BTreeHugger's Beat

Using SQL arrays for efficiency

Here is the situation. You have a database of items. Each item has a frequency count. For each item you want to count the number which have the same frequency, lower frequency, and higher frequency. The naive way of doing this is something like this (in pseudocode):

for each ITEM in select * from item_table:
  update items set  equal_freq_count = (select count(id) from item_table where frequency = ITEM.frequency),
                      lower_freq_count = (select count(id) from item_table where frequency < ITEM.frequency),
                     higher_freq_count = (select count(id) from item_table where frequency > ITEM.frequency)
               where                id = ITEM.id;

Anyone with any kind of database (or algorithms) experience knows this is deadly code and will take all day for a modestly-sized database. So here is the next logical evolution of the code, which makes much better sense algorithmically:

running_lower  := 0;
running_higher := count( id ) from item_table;

for each FREQUENCY_CLASS in select count(id) as count,frequency from item_table group by frequency order by frequency:

  running_higher := running_higher - FREQUENCY_CLASS.count;

  update item_table set num_lower_frequency = running_lower,
                           num_equal_frequency = FREQUENCY_CLASS.count,
                          num_higher_frequency = running_higher
                where                frequency = FREQUENCY_CLASS.frequency;

  running_lower := running_lower + FREQUENCY_CLASS.count;

This takes our running time down from hours to minutes; for a database of 8000 items it was about 30m on my ancient development machine. However, slightly more experienced DBAs should tell you that running one update per frequency class is still pretty horrible.

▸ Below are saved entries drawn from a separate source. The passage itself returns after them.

(** * ck-cashbook: a shallow embedding of the [book] application

    The development follows the Python sources of the application
    ([book/utils.py], [book/permissions.py], [book/models.py],
    [book/forms.py], [book/views.py]).  Every view is a function of the
    database, the session and the request; an uncaught Python exception
    is the left injection of [result].  Text is a [string] of ASCII
    characters, ordered by character code. *)

From Stdlib Require Import ZArith NArith List String Ascii Bool Lia.
From Stdlib Require Import Permutation Sorted QArith.
From Stdlib Require OrderedTypeEx.
Import ListNotations.

Local Open Scope string_scope.
Local Open Scope Z_scope.

(** ** Exceptions and the error monad *)

(** The exception classes that the modelled code can raise.  None of
    them is a subclass of another one of the list:
    [decimal.InvalidOperation] and [decimal.Overflow] derive from
    [ArithmeticError], [KeyError] from [LookupError], and the two ORM
    exceptions from [Exception]. *)
Inductive exn : Type :=
| ValueError
| TypeError
| OverflowError
| KeyError
| InvalidOperation
| Overflow
| DoesNotExist
| MultipleObjectsReturned
| ValidationError.

Definition exn_eqb (a b : exn) : bool :=
  match a, b with
  | ValueError, ValueError | TypeError, TypeError
  | OverflowError, OverflowError | KeyError, KeyError
  | InvalidOperation, InvalidOperation | Overflow, Overflow
  | DoesNotExist, DoesNotExist
  | MultipleObjectsReturned, MultipleObjectsReturned
  | ValidationError, ValidationError => true
  | _, _ => false
  end.

Definition result (A : Type) : Type := (exn + A)%type.

Definition ret {A : Type} (a : A) : result A := inr a.
Definition raise {A : Type} (e : exn) : result A := inl e.
Definition bind {A B : Type} (m : result A) (k : A -> result B) : result B :=
  match m with
  | inl e => inl e
  | inr a => k a
  end.

Notation "x <- m ;; k" := (bind m (fun x => k))
  (at level 61, m at next level, right associativity).

(** [try: body  except (e1, e2, ...): handler]. *)
Definition try_except {A : Type} (body : result A) (caught : list exn)
    (handler : result A) : result A :=
  match body with
  | inl e => if existsb (exn_eqb e) caught then handler else inl e
  | inr a => inr a
  end.

(** ** [datetime.date] *)

Module Pydate.

Record date : Type := mkdate { year : Z; month : Z; day : Z }.

Definition MINYEAR : Z := 1.
Definition MAXYEAR : Z := 9999.

Definition is_leap (y : Z) : bool :=
  (y mod 4 =? 0) && (negb (y mod 100 =? 0) || (y mod 400 =? 0)).

(** The two tables are indexed by the month; index 0 is not used. *)
Definition DAYS_IN_MONTH : list Z :=
  [0; 31; 28; 31; 30; 31; 30; 31; 31; 30; 31; 30; 31].

Definition DAYS_BEFORE_MONTH : list Z :=
  [0; 0; 31; 59; 90; 120; 151; 181; 212; 243; 273; 304; 334].

Definition days_in_month (y m : Z) : Z :=
  if (m =? 2) && is_leap y then 29 else nth (Z.to_nat m) DAYS_IN_MONTH 0.

(** The range checks of the [date] constructor. *)
Definition valid (d : date) : bool :=
  (MINYEAR <=? year d) && (year d <=? MAXYEAR) &&
  (1 <=? month d) && (month d <=? 12) &&
  (1 <=? day d) && (day d <=? days_in_month (year d) (month d)).

(** [date(y, m, d)]: [ValueError] outside the supported range. *)
Definition new (y m d : Z) : result date :=
  let r := mkdate y m d in
  if valid r then ret r else raise ValueError.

The key lessons here are to use your RAM and to avoid as many updates as possible. Even if it seems like you will be gobbling up a lot of memory this approach is likely to be much better (especially since this is the type of operation that is unlikely to be happening on a regular basis). In this case you will be reducing the number of updates to just one:

lower_array  := Integer[];
equal_array  := Integer[];
higher_array := Integer[];

running_lower  := 0
running_higher := count( id ) from item_table;

for each FREQUENCY_CLASS in select count(id) as count,frequency from item_table group by frequency order by frequency:
  running_higher := running_higher - FREQUENCY_CLASS.count;

   lower_array[ FREQUENCY_CLASS.frequency ] = running_lower;
   equal_array[ FREQUENCY_CLASS.frequency ] = FREQUENCY_CLASS.count;
  higher_array[ FREQUENCY_CLASS.frequency ] = running_higher;

  running_lower := running_lower + FREQUENCY_CLASS.count;

update itemtable set num_lower_frequency = lower_array[ frequency ], num_equal_frequency = equal_array[ frequency ], num_higher_frequency = higher_array[ frequency ];

This will be almost instant compared to the bombardment of updates from the other solutions. Here is where SQL really flexes its muscle. Of course you may be concerned about momentarily sacrificing a lot of RAM, but you can always divide-and-conquer to keep things sensible.

The real victory here is that the query itself takes all of 5 seconds to perform on an 8000-item database. And that's on my ancient system, which isn't even remotely close to the little leagues of production database hardware. With that kind of performance, you might even be able to get away without storing the results at all. The lesson here is that you have to find the balance between CPU, RAM and Hard Drive resources. Learn these lessons well, my fellow naive database-goers.

In case anyone wants a less pseudocodian implementation, here is the above algorithm in quick PL/pgSQL (PostgreSQL):

CREATE OR REPLACE FUNCTION compute_frequency_partitions() RETURNS VOID AS $$
DECLARE

  num_rows RECORD;
  frequency_class RECORD;

  lower_array  INTEGER[];
  equal_array  INTEGER[];
  higher_array INTEGER[];

  running_lower  INTEGER = 0;
  running_higher INTEGER;

BEGIN

  FOR num_rows IN SELECT COUNT( id ) AS count FROM item_table LOOP
    running_higher := num_rows.count;
  END LOOP;

  FOR frequency_class IN SELECT COUNT( id ) AS count, frequency FROM item_table GROUP BY frequency ORDER BY frequency LOOP

    running_higher := running_higher - frequency_class.count;
  
     lower_array[ frequency_class.frequency ] = running_lower;
     equal_array[ frequency_class.frequency ] = frequency_class.count;
    higher_array[ frequency_class.frequency ] = running_higher;
  
    running_lower := running_lower + frequency_class.count;

  END LOOP;

  UPDATE item_table SET num_lower_frequency = lower_array[ frequency ], num_equal_frequency = equal_array[ frequency ], num_higher_frequency = higher_array[ frequency ];

END;
$$LANGUAGE plpgsql;